The ASJ group in Mozambique forms ISIS’s beachhead along the Swahili coast in southeastern Africa. The militants operate throughout northern Mozambique, including the Cabo Delgado region. They have recently begun launching attacks in the Afungi peninsula, disrupting operations of the French energy corporation Total, which is involved in liquid natural gas (LNG) exploration in the country. The jihadists have also been active throughout Mocimboa da Praia and have attacked transportation and other infrastructure. The most active geographic area where the insurgency operates is mired in poverty, with high levels of illiteracy and egregious corruption. The majority of locals do not benefit from the vast natural resources, including an abundance of mineral and gas resources. There is not enough evidence to claim a causal relationship, but there are concerns that perceptions of increased marginalization and inequality, given the scale of profits from LNG, creates an enabling environment for radicalization and mobilization. There are also some concerns that the recent U.S. designations could hinder the delivery of critical humanitarian assistance to vulnerable populations due to resultant limitations on both civil society organizations’ access and engagement in areas controlled by terrorist groups.

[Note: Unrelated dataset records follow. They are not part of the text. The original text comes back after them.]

(** ** The TLB, in front of any memory module *)
Section Tlb.
Context {C : CommonsOps} {CL : CommonsLaws C} {Srv : Type} {MS : MemoryServer Srv}.
Context (g_mmu_config : MMUConfig) (g_tlb_config : TLBConfig).
Local Abbreviation E := (entries_per_table g_mmu_config).
Context (d : nat) {PS : PageServer Srv E d}.

(** C26: against any memory module that answers page-entry requests from one
    page table per process, looking a page up gives the frame of that table,
    and leaves a TLB that is within its size, holds a page of a process at
    most once, and agrees with the page tables. *)
Theorem tlb_is_transparent s page pid fr :
  (0 <= tlb_entry_count g_tlb_config)%Z → (0 < E)%Z →
  page_table_levels g_mmu_config = Z.of_nat (S d) → in_i32 (pages E d) →
  tlb_ok g_tlb_config s → tlb_coherent g_mmu_config d s → maps (memory s) pid fr →
  (0 <= page < pages E d)%Z →
  ∃ s', frame_of_page g_mmu_config g_tlb_config page pid s = Ok (fr page, s') ∧
    tlb_ok g_tlb_config s' ∧ tlb_coherent g_mmu_config d s' ∧ maps (memory s') pid fr ∧
    g_cache s' = g_cache s.
Proof.
  intros Hcount HE Hlev Hsm Hok Hco Hm Hp.
  destruct (frame_of_page_ok g_mmu_config g_tlb_config d Hcount HE Hlev Hsm s page pid fr (conj Hok Hco) Hm Hp)
    as (s' & Hf & [Hok' Hco'] & Hk & Hc & _).
  exists s'. split_and!; [done.. | | done]. by apply (kept_maps _ _ _ _ Hk).
Qed.
(* ===== verification/CpuFrame.v ===== *)
(** * What the instructions leave alone

    Only system calls and the confirmation of INIT_PROC touch the dispatch
    connection; only the interrupt handler touches the interrupts and their
    answers; the memory module is only reached through requests, so a
    property of it that requests keep is kept. *)
From S2P Require Import Prelude Commons Enums Buffer Package Packages Config Mmu Cache.
From S2P Require Import Execution ExecutionFacts.
From Stdlib Require Import Strings.Byte.
Import Buffer Package InstructionCode.

Section Frame.
Context {C : CommonsOps} {Srv : Type} {MS : MemoryServer Srv}.
Context (ok : Srv → Prop) (Hserve : ∀ p s r s', ok s → serve p s = Ok (r, s') → ok s').
Context (g_mmu_config : MMUConfig) (g_tlb_config : TLBConfig) (g_cache_config : CacheConfig).
Local Abbreviation Cpu := (M (t_cpu Srv)).

(** ** Through the MMU *)
Definition memory_kept (m m' : t_mmu Srv) : Prop := ok (memory m) → ok (memory m').

#[local] Instance memory_kept_preorder : PreOrder memory_kept.
Proof. split; [by intros m ? | intros m m' m'' H H' ?; by apply H', H]. Qed.

Lemma request_kept r : within memory_kept (request r).
Proof.
  unfold request. apply within_bind; [apply _ | auto with within | intros p].
  apply (within_zoom _ (λ s s', ok s → ok s')); [by intros m s|]. split. intros s a s' H Hs. by eapply Hserve.
Qed.

Lemma int_div_within {S} (R : relation S) `{!PreOrder R} a b : within R (int_div a b).
Proof. unfold int_div. within_with fail. Qed.
Lemma int_mod_within {S} (R : relation S) `{!PreOrder R} a b : within R (int_mod a b).
Proof. unfold int_mod. within_with fail. Qed.
#[local] Hint Resolve request_kept int_div_within int_mod_within : within.

Local Ltac kept := within_with ltac:(first [apply within_modify; by intros m ? | case_decide]).

Lemma pagetable_entry_kept t i p : within memory_kept (mmu_request_pagetable_entry_from_memory t i p).
Proof. unfold mmu_request_pagetable_entry_from_memory. kept. Qed.
Lemma page_read_kept a b : within memory_kept (mmu_request_page_read_from_memory g_mmu_config a b).
Proof. unfold mmu_request_page_read_from_memory. kept. Qed.
Lemma send_write_kept a n d : within memory_kept (send_write a n d).
Proof. unfold send_write. kept. Qed.
Lemma tlb_find_kept n p : within memory_kept (tlb_find_entry g_tlb_config n p).
Proof. unfold tlb_find_entry. kept. Qed.
Lemma tlb_add_kept n f p : within memory_kept (tlb_add_entry g_tlb_config n f p).
Proof. unfold tlb_add_entry. cbv zeta. kept. Qed.
#[local] Hint Resolve pagetable_entry_kept page_read_kept send_write_kept tlb_find_kept tlb_add_kept : within.

Lemma walk_kept k l t n p : within memory_kept (walk_levels g_mmu_config k l t n p).
Proof. revert l t. induction k as [|k IH]; intros l t; cbn [walk_levels]; cbv zeta; kept; apply IH. Qed.
Lemma page_walk_kept n p : within memory_kept (mmu_perform_page_walk g_mmu_config n p).
Proof. apply walk_kept. Qed.
#[local] Hint Resolve page_walk_kept : within.

Lemma frame_of_page_kept n p : within memory_kept (frame_of_page g_mmu_config g_tlb_config n p).
Proof. unfold frame_of_page. kept. Qed.
#[local] Hint Resolve frame_of_page_kept : within.

Lemma translate_kept a p : within memory_kept (mmu_translate_address g_mmu_config g_tlb_config a p).
Proof. unfold mmu_translate_address. kept. Qed.
Lemma translate_page_kept n p :
  within memory_kept (mmu_translate_address_with_page_number g_mmu_config g_tlb_config n p).
Proof. unfold mmu_translate_address_with_page_number. kept. Qed.

(** ** Through the page cache *)
Lemma load_entry_kept i : within memory_kept (load_entry (Srv := Srv) i).
Proof. unfold load_entry. kept. Qed.
Lemma store_entry_kept i e : within memory_kept (store_entry (Srv := Srv) i e).
Proof. unfold store_entry. kept. Qed.
Lemma advance_kept : within memory_kept (advance (Srv := Srv) g_cache_config).
Proof. unfold advance. kept. Qed.
#[local] Hint Resolve translate_kept translate_page_kept load_entry_kept store_entry_kept advance_kept : within.

Lemma cache_find_kept n p : within memory_kept (cache_find_entry (Srv := Srv) n p).
Proof. unfold cache_find_entry. kept. Qed.

Lemma clock_kept k : within memory_kept (victim_clock (Srv := Srv) g_cache_config k).
Proof. induction k as [|k IH]; cbn [victim_clock]; kept. Qed.
Lemma step1_kept k : within memory_kept (clock_m_step1 (Srv := Srv) g_cache_config k).
Proof. induction k as [|k IH]; cbn [clock_m_step1]; kept. Qed.
Lemma step2_kept k : within memory_kept (clock_m_step2 (Srv := Srv) g_cache_config k).
Proof. induction k as [|k IH]; cbn [clock_m_step2]; kept. Qed.
#[local] Hint Resolve cache_find_kept clock_kept step1_kept step2_kept : within.
Lemma clock_m_kept k : within memory_kept (victim_clock_m (Srv := Srv) g_cache_config k).
Proof. induction k as [|k IH]; cbn [victim_clock_m]; kept. Qed.
#[local] Hint Resolve clock_m_kept : within.

Lemma write_back_kept a e : within memory_kept (write_back a e).
Proof. unfold write_back. cbv zeta. kept. Qed.
#[local] Hint Resolve write_back_kept : within.

Lemma select_victim_kept p : within memory_kept (select_victim_entry g_mmu_config g_tlb_config g_cache_config p).
Proof. unfold select_victim_entry, cache_find_victim_clock, cache_find_victim_clock_m, victim_address. kept. Qed.
Lemma load_page_kept l v p : within memory_kept (cache_load_page g_mmu_config g_tlb_config l v p).
Proof. unfold cache_load_page. kept. Qed.
Lemma cleanup_kept : within memory_kept (mmu_process_cleanup g_mmu_config g_tlb_config g_cache_config).
Proof. unfold mmu_process_cleanup, writeback_if_dirty. kept. Qed.
#[local] Hint Resolve select_victim_kept load_page_kept cleanup_kept : within.

(** ** Through the CPU *)
Record undisturbed (c c' : t_cpu Srv) : Prop := {
  u_memory : memory_kept (cpu_mmu c) (cpu_mmu c');
  u_in : dispatch_in c' = dispatch_in c;
  u_out : dispatch_out c' = dispatch_out c;
  u_interrupts : interrupt_list c' = interrupt_list c;
  u_pid : cpu_pid c' = cpu_pid c }.

#[local] Instance undisturbed_preorder : PreOrder undisturbed.
Proof.
  split; [by intros c; constructor | intros c c' c'' [] []; constructor; [by etrans | congruence..]].
Qed.

Lemma on_mmu_undisturbed {A} (o : M (t_mmu Srv) A) : within memory_kept o → within undisturbed (on_mmu o).
Proof. apply within_zoom. intros c m Hm. by constructor. Qed.

Local Ltac alone :=
  within_with ltac:(first [ apply within_modify; intros ?; by constructor
                          | apply on_mmu_undisturbed; solve [kept] | case_decide ]).

Lemma next_pc_undisturbed : within undisturbed next_pc.
Proof. unfold next_pc. alone. Qed.
#[local] Hint Resolve next_pc_undisturbed : within.

Lemma address_undisturbed l : within undisturbed (uncached_address g_mmu_config g_tlb_config l).
Proof. unfold uncached_address. alone. Qed.
Lemma write_cached_undisturbed i o n v : within undisturbed (write_cached i o n v).
Proof. unfold write_cached. cbv zeta. alone. Qed.
Lemma claim_undisturbed i p o n q : within undisturbed (claim_entry g_mmu_config i p o n q).
Proof. unfold claim_entry. alone. Qed.
#[local] Hint Resolve address_undisturbed write_cached_undisturbed claim_undisturbed : within.

Lemma fetch_undisturbed : within undisturbed fetch.
Proof. unfold fetch. alone. Qed.
Lemma exec_write_undisturbed i : within undisturbed (exec_write g_mmu_config g_tlb_config g_cache_config i).
Proof. unfold exec_write, exec_write_cached, exec_write_uncached. alone. Qed.
Lemma exec_read_undisturbed i : within undisturbed (exec_read g_mmu_config g_tlb_config g_cache_config i).
Proof. unfold exec_read, exec_read_cached, exec_read_uncached. alone. Qed.

(** The instructions that are no system calls. *)
Lemma execution_undisturbed i c b c' :
  execution g_mmu_config g_tlb_config g_cache_config i c = Ok (b, c') → yields i = Some false → undisturbed c c'.
Proof.
  unfold execution, yields. intros H Hy. destruct (instruction_code i); try discriminate Hy.
  - revert H. apply within_run. unfold exec_noop. alone.
  - revert H. apply within_run, exec_write_undisturbed.
  - revert H. apply within_run, exec_read_undisturbed.
  - revert H. apply within_run. unfold exec_goto. alone.
  - injection H as _ <-. reflexivity.
Qed.
End Frame.

(** ** The interrupt list, between its writers *)
Section InterruptList.
Context {C : CommonsOps} {CL : CommonsLaws C} {Srv : Type} {MS : MemoryServer Srv}.
Context (g_mmu_config : MMUConfig) (g_tlb_config : TLBConfig) (g_cache_config : CacheConfig).
Local Abbreviation Cpu := (M (t_cpu Srv)).

Definition same_interrupts (c c' : t_cpu Srv) : Prop := interrupt_list c' = interrupt_list c.

#[local] Instance same_interrupts_preorder : PreOrder same_interrupts.
Proof. split; [by intros c | intros c c' c'' H H'; unfold same_interrupts in *; congruence]. Qed.

Lemma recv_same_interrupts {A} (o : M (list byte) A) : within same_interrupts (zoom dispatch_in set_dispatch_in o).
Proof. by apply (within_zoom _ (λ _ _, True)). Qed.
#[local] Hint Resolve recv_same_interrupts : within.

Local Ltac keep := within_with ltac:(by apply within_modify).

Lemma send_syscall_same_interrupts t p : within same_interrupts (send_syscall (Srv := Srv) t p).
Proof. unfold send_syscall, send_dispatch. keep. Qed.
Lemma next_pc_same_interrupts : within same_interrupts (next_pc (Srv := Srv)).
Proof. by apply within_modify. Qed.
#[local] Hint Resolve send_syscall_same_interrupts next_pc_same_interrupts : within.

Lemma request_init_proc_same_interrupts i : within same_interrupts (request_init_proc (Srv := Srv) i).
Proof. unfold request_init_proc. keep. Qed.
Lemma await_confirmation_same_interrupts : within same_interrupts (await_confirmation (Srv := Srv)).
Proof. unfold await_confirmation, recv_dispatch_package. keep. Qed.
#[local] Hint Resolve request_init_proc_same_interrupts await_confirmation_same_interrupts : within.

Lemma undisturbed_interrupts c c' : undisturbed (λ _ : Srv, True) c c' → same_interrupts c c'.
Proof. by intros []. Qed.

Lemma fetch_same_interrupts : within same_interrupts fetch.
Proof. by eapply within_mono, fetch_undisturbed; [exact undisturbed_interrupts|]. Qed.

Lemma execution_same_interrupts i : within same_interrupts (execution g_mmu_config g_tlb_config g_cache_config i).
Proof.
  split. intros c b c' H. destruct (yields i) as [[]|] eqn:Hy.
  2: by eapply undisturbed_interrupts, execution_undisturbed.
  all: revert H; apply within_run; unfold execution, yields in *; destruct (instruction_code i); try discriminate Hy.
  all: unfold exec_io, exec_init_proc, exec_dump_memory, exec_exit; keep.
Qed.

Lemma handler_empties_list c b c' :
  interrupt_handler g_mmu_config g_tlb_config g_cache_config c = Ok (b, c') → interrupt_list c' = [].
Proof.
  rewrite interrupt_handler_ok. intros H. bind_inv H. injection H as _ <-.
  assert (∀ l, within same_interrupts (for_each l (check_interrupt g_mmu_config g_tlb_config g_cache_config))) as Hl.
  { intros l. apply within_for_each; [apply _|]. intros p. split. intros c1 a c2 H. by apply answer_list in H. }
  by apply Hl in E.
Qed.

(** Without interrupts the handler does nothing. *)
Lemma handler_idle c :
  interrupt_list c = [] → interrupt_handler g_mmu_config g_tlb_config g_cache_config c = Ok (false, c).
Proof. intros H. rewrite interrupt_handler_ok, H. by destruct c; cbn in *; subst. Qed.
End InterruptList.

In recent weeks, ISIS in Mozambique has drastically reduced its media operations, perhaps as an operational security measure. Since the group has become more prominent — evidenced by the recent designations — its fighters increasingly risk entering the crosshairs of the United States. ISIS-Mozambique is likely seeking to avoid the fate of other ISIS affiliates which have been hampered by U.S. counterterrorism efforts. Toward such U.S. initiatives, the United States currently has Green Berets training Mozambican marines, but the effort to date remains modest. U.S. troops are an obvious upgrade over South African mercenaries, who were hired by the Mozambican government and have been plagued by allegations of human rights abuses. In 2019, Russian mercenaries from the Wagner Group deployed to Mozambique but withdrew after suffering a string of casualties.

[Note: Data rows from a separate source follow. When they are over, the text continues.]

(* ===== verification/CpuThreads.v ===== *)
(** * The two threads of the CPU module (cpu/src/main.c, instructionCycle.c,
    lists_and_mutex.c)

    The main thread receives a process and runs its instructions; the
    [interrupt_listener] receives interrupts and answers those that find the
    CPU free.  [cpu_mutex] is meant to be held by the main thread from
    [recv_dispatch] until the process leaves, and by the listener while it
    handles interrupts.

    A turn of a thread goes from one blocking call or shared access to the
    next; [None] is a thread that waits for the semaphore, or has ended.
    [interrupt_list_mutex] is taken and released within a turn, since no
    thread waits for anything while it has it.  An empty socket is one the
    kernel has closed. *)
From S2P Require Import Prelude Commons Enums Buffer Package Packages Config Mmu Cache.
From S2P Require Import Execution ExecutionFacts.
From Stdlib Require Import Strings.Byte.
Import Buffer Package InstructionCode.

(** Where the main thread is: in [recv_dispatch]; in its [lock_cpu_mutex]
    with the package received; at the head of the inner loop; in INIT_PROC,
    waiting for the confirmation; before [interrupt_handler], with
    [should_preempt]. *)
Inductive main_point :=
  | M_dispatch | M_lock (package : t_package) | M_cycle | M_confirm | M_interrupts (should_preempt : bool).

(** Where the listener is: in [recv_package]; before [add_interrupt]; in
    [lock_cpu_mutex]; before [interrupt_handler]; ended. *)
Inductive listener_point := L_recv | L_add (package : t_package) | L_lock | L_handle | L_exit.

Inductive cpu_thread := Main | Listener.

(** [unpaired] is a history variable: how often the main thread has entered
    the inner loop without the lock. *)
Record t_cpu_system (S : Type) := mk_system {
  sys_cpu : t_cpu S;
  cpu_mutex : Z;
  main_at : main_point;
  listener_at : listener_point;
  interrupt_in : list byte;
  unpaired : Z }.
Arguments mk_system {S} _ _ _ _ _ _.
Arguments sys_cpu {S} _.
Arguments cpu_mutex {S} _.
Arguments main_at {S} _.
Arguments listener_at {S} _.
Arguments interrupt_in {S} _.
Arguments unpaired {S} _.

Section Threads.
Context {C : CommonsOps} {Srv : Type} {MS : MemoryServer Srv}.
Context (g_mmu_config : MMUConfig) (g_tlb_config : TLBConfig) (g_cache_config : CacheConfig).
Local Abbreviation System := (t_cpu_system Srv).

(** [init_list_and_mutex]; [pid] and [pc] start at 0. *)
Definition init_list_and_mutex (mmu : t_mmu Srv) (dispatch interrupts : list byte) : System :=
  mk_system (mk_cpu mmu 0 0 dispatch [] [] [] []) 1 M_dispatch L_recv interrupts 0.

Definition main_goes (s : System) (c : t_cpu Srv) (mutex : Z) (p : main_point) : System :=
  mk_system c mutex p (listener_at s) (interrupt_in s) (unpaired s).

Definition listener_goes (s : System) (c : t_cpu Srv) (mutex : Z) (p : listener_point) : System :=
  mk_system c mutex (main_at s) p (interrupt_in s) (unpaired s).

(** The result of [recv_dispatch] is not looked at: without a process the
    inner loop is entered all the same, with no lock taken. *)
Definition enter_without_lock (s : System) (c : t_cpu Srv) : System :=
  mk_system c (cpu_mutex s) M_cycle (listener_at s) (interrupt_in s) (unpaired s + 1).

Definition main_receives (s : System) : res (option System) :=
  '(package, c) ← zoom dispatch_in set_dispatch_in recv_package (sys_cpu s);
  match package with
  | Some p =>
      if opcode_is Opcode.DISPATCH p then mret (Some (main_goes s c (cpu_mutex s) (M_lock p)))
      else mret (Some (enter_without_lock s c))
  | None => mret (Some (enter_without_lock s c))
  end.

Definition main_locks (p : t_package) (s : System) : res (option System) :=
  if decide (0 < cpu_mutex s)%Z then
    data ← read_with read_dispatch_package p;
    mret (Some (main_goes s (set_context (dispatch_pid data) (dispatch_pc data) (sys_cpu s)) (cpu_mutex s - 1) M_cycle))
  else mret None.

Definition main_executes (s : System) : res (option System) :=
  '(package, c) ← fetch (sys_cpu s);
  match package with
  | None => mret (Some (main_goes s c (cpu_mutex s + 1) M_dispatch))
  | Some p =>
      instruction ← decode p;
      if decide (instruction_code instruction = INIT_PROC) then
        '(_, c) ← request_init_proc instruction c;
        mret (Some (main_goes s c (cpu_mutex s) M_confirm))
      else
        '(should_preempt, c) ← execution g_mmu_config g_tlb_config g_cache_config instruction c;
        mret (Some (main_goes s c (cpu_mutex s) (M_interrupts should_preempt)))
  end.

Definition main_confirms (s : System) : res (option System) :=
  '(should_preempt, c) ← await_confirmation (sys_cpu s);
  mret (Some (main_goes s c (cpu_mutex s) (M_interrupts should_preempt))).

Definition main_interrupts (should_preempt : bool) (s : System) : res (option System) :=
  '(should_interrupt, c) ← interrupt_handler g_mmu_config g_tlb_config g_cache_config (sys_cpu s);
  if (should_preempt || should_interrupt) : bool
  then mret (Some (main_goes s (set_context (-1) (-1) c) (cpu_mutex s + 1) M_dispatch))
  else mret (Some (main_goes s c (cpu_mutex s) M_cycle)).

Definition main_turn (s : System) : res (option System) :=
  match main_at s with
  | M_dispatch => main_receives s
  | M_lock p => main_locks p s
  | M_cycle => main_executes s
  | M_confirm => main_confirms s
  | M_interrupts should_preempt => main_interrupts should_preempt s
  end.

Definition interrupt_listener (s : System) : res (option System) :=
  match listener_at s with
  | L_recv =>
      '(package, rest) ← recv_package (interrupt_in s);
      let next := match package with Some p => L_add p | None => L_exit end in
      mret (Some (mk_system (sys_cpu s) (cpu_mutex s) (main_at s) next rest (unpaired s)))
  | L_add p =>
      '(_, c) ← add_interrupt p (sys_cpu s);
      mret (Some (listener_goes s c (cpu_mutex s) L_lock))
  | L_lock =>
      if decide (0 < cpu_mutex s)%Z
      then mret (Some (listener_goes s (sys_cpu s) (cpu_mutex s - 1) L_handle)) else mret None
  | L_handle =>
      '(_, c) ← interrupt_handler g_mmu_config g_tlb_config g_cache_config (sys_cpu s);
      mret (Some (listener_goes s c (cpu_mutex s + 1) L_recv))
  | L_exit => mret None
  end.

Definition turn (t : cpu_thread) : System → res (option System) :=
  match t with Main => main_turn | Listener => interrupt_listener end.

Inductive cpu_step (s s' : System) : Prop :=
  | takes_turn t : turn t s = Ok (Some s') → cpu_step s s'.

(** The turns in the order of a schedule; a thread that waits loses its
    turn. *)
Fixpoint scheduled (l : list cpu_thread) (s : System) : res System :=
  match l with
  | [] => mret s
  | t :: l => o ← turn t s; scheduled l (default s o)
  end.

Lemma scheduled_steps l s s' : scheduled l s = Ok s' → rtc cpu_step s s'.
Proof.
  revert s. induction l as [|t l IH]; intros s H; cbn in H; [by injection H as ->|].
  destruct (turn t s) as [[s1|]|] eqn:E; [|by apply IH|done].
  eapply rtc_l; [by eapply takes_turn | by apply IH].
Qed.

Lemma scheduled_cons t l s s' : turn t s = Ok (Some s') → scheduled (t :: l) s = scheduled l s'.
Proof. intros H. cbn [scheduled]. by rewrite H. Qed.

Lemma scheduled_app l l' s : scheduled (l ++ l') s = (s1 ← scheduled l s; scheduled l' s1).
Proof.
  revert s. induction l as [|t l IH]; intros s; [done|]. cbn.
  destruct (turn t s) as [o|]; [|done]. apply IH.
Qed.
End Threads.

To date, the insurgency has killed more than 2,500 people and displaced as many as 700,000 civilians. Reports indicate that hundreds of civilians have been beheaded since the conflict began in 2017, including children as young as eleven years old. ISIS in Mozambique is believed to have upwards of 800 fighters, and if it receives increasing support from ISIS core — whether in terms of funding or tactical expertise — it could continue to gain momentum and eventually form a viable threat throughout the region. If the group captures and holds large swaths of territory, it could attract foreign fighters from throughout sub-Saharan Africa to further bolster its ranks. Militants have also staged cross-border attacks into Tanzania, foreshadowing the potential regional threat posed by spillover violence and a growing insurgency (TSC).